■ WHAT YOU SHOULD DO:
Copy out, from the entries below, each line that holds the string "cursorGlow".

■ EXTRACTED INFORMATION:

(* ===== verification/_CoqProject ===== *)
-Q . S2P
Prelude.v
Stability.v
Signals.v
Timers.v
Chaos.v
ChaosRun.v
Achievements.v
Leaderboard.v
Challenges.v
Saves.v
PowerUps.v
Snake.v
Memory.v
Repair.v
Cheat.v
Login.v
Dashboard.v
Scoreboard.v
Characters.v
Harvester.v
Breaker.v
Status.v
Layout.v
Puzzle.v
Monitor.v
Routes.v
Shell.v
ChaosPanel.v
Button.v
Effects.v
Sound.v
Gravity.v
Glitch.v
SaveMenu.v
Boot.v
(* ===== verification/Signals.v ===== *)
(** * Derived signals: [glitchIntensity] and what the subscribers compute

    [glitchIntensity] is recomputed on every render of the provider
    (ChaosContext.tsx line 43).  The subscribers turn it, or the stability,
    into animation parameters: the snake's tick period (games/SnakeGame.tsx
    lines 59-63), the memory game's chaos level (games/ChaosMemory.tsx line
    94) and the cursor glow (components/ArcadeCursor.tsx line 34). *)

From S2P Require Import Prelude Stability.
From Stdlib Require Import QArith Qminmax Lqa Qround ZArith Lia.
From Stdlib Require Import Setoid Morphisms.

Open Scope Q_scope.

Module Signals.

(** [isChaosMode ? 1 : Math.max(0, (100 - stability) / 100)] *)
Definition glitchIntensity (isChaosMode : bool) (stability : Q) : Q :=
  if isChaosMode then 1 else Qmax 0 ((100 - stability) / 100).

(** [Math.max(50, INITIAL_SPEED - glitchIntensity * 100)], the snake's
    interval in milliseconds, with [INITIAL_SPEED = 150]. *)
Definition INITIAL_SPEED : Q := 150.
Definition snakeSpeed (glitch : Q) : Q := Qmax 50 (INITIAL_SPEED - glitch * 100).

(** [Math.ceil(glitchIntensity * 3)] *)
Definition memoryChaosLevel (glitch : Q) : Z := Qceiling (glitch * 3).

(** [Math.max(0.2, (100 - stability) / 100)] *)
Definition cursorGlow (stability : Q) : Q := Qmax (1 # 5) ((100 - stability) / 100).

#[export] Instance glitchIntensity_proper :
  Proper (eq ==> Qeq ==> Qeq) glitchIntensity.
Proof.
  intros c c' <- s s' Hs. unfold glitchIntensity. destruct c; [reflexivity|].
  now rewrite Hs.
Qed.

(** Division by the constant 100, as [lra] needs it. *)
Lemma div100 x : x / 100 == x * (1 # 100).
Proof. reflexivity. Qed.

Ltac glitch_solve :=
  unfold glitchIntensity, snakeSpeed, INITIAL_SPEED, cursorGlow in *;
  rewrite ?div100 in *; qsolve.

Lemma glitch_range c s : Stability.in_bounds s -> 0 <= glitchIntensity c s <= 1.
Proof.
  unfold Stability.in_bounds. intros [? ?]. destruct c; split; glitch_solve.
Qed.

Lemma glitch_calm_value s :
  Stability.in_bounds s -> glitchIntensity false s == 1 - s / 100.
Proof. unfold Stability.in_bounds. intros [? ?]. glitch_solve. Qed.

Lemma glitch_antitone c s s' : s <= s' -> glitchIntensity c s' <= glitchIntensity c s.
Proof. intros. destruct c; glitch_solve. Qed.

(** For a stability in [[0,100]], the glitch intensity is at its maximum 1
    exactly in chaos mode or at stability 0. *)
Lemma glitch_full_iff c s :
  Stability.in_bounds s -> (glitchIntensity c s == 1 <-> c = true \/ s == 0).
Proof.
  unfold Stability.in_bounds. intros [Hlo Hhi]. destruct c; split; intro H.
  - now left.
  - reflexivity.
  - right. revert H. glitch_solve.
  - destruct H as [H|H]; [discriminate|]. rewrite H. reflexivity.
Qed.

(** For a glitch intensity in [[0,1]] the snake game's tick delay lies
    between its floor 50 ms and [INITIAL_SPEED]. *)
Lemma snakeSpeed_range g : 0 <= g <= 1 -> 50 <= snakeSpeed g <= 150.
Proof. intros [? ?]. split; glitch_solve. Qed.

Lemma memoryChaosLevel_range g : 0 <= g <= 1 -> (0 <= memoryChaosLevel g <= 3)%Z.
Proof.
  intros [H0 H1]. unfold memoryChaosLevel. split.
  - apply Z.le_trans with (Qceiling 0); [reflexivity|].
    apply Qceiling_resp_le. lra.
  - apply Z.le_trans with (Qceiling 3); [|reflexivity].
    apply Qceiling_resp_le. lra.
Qed.

(** ** Witnesses *)

Lemma glitch_full_iff_witness : glitchIntensity false 0 == 1 <-> false = true \/ 0 == 0.
Proof. apply glitch_full_iff. split; discriminate. Defined.

Lemma snakeSpeed_range_witness : 50 <= snakeSpeed (3 # 4) <= 150.
Proof. apply snakeSpeed_range. split; discriminate. Defined.

End Signals.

■ YOUR SOLUTION:
Definition cursorGlow (stability : Q) : Q := Qmax (1 # 5) ((100 - stability) / 100).
  unfold glitchIntensity, snakeSpeed, INITIAL_SPEED, cursorGlow in *;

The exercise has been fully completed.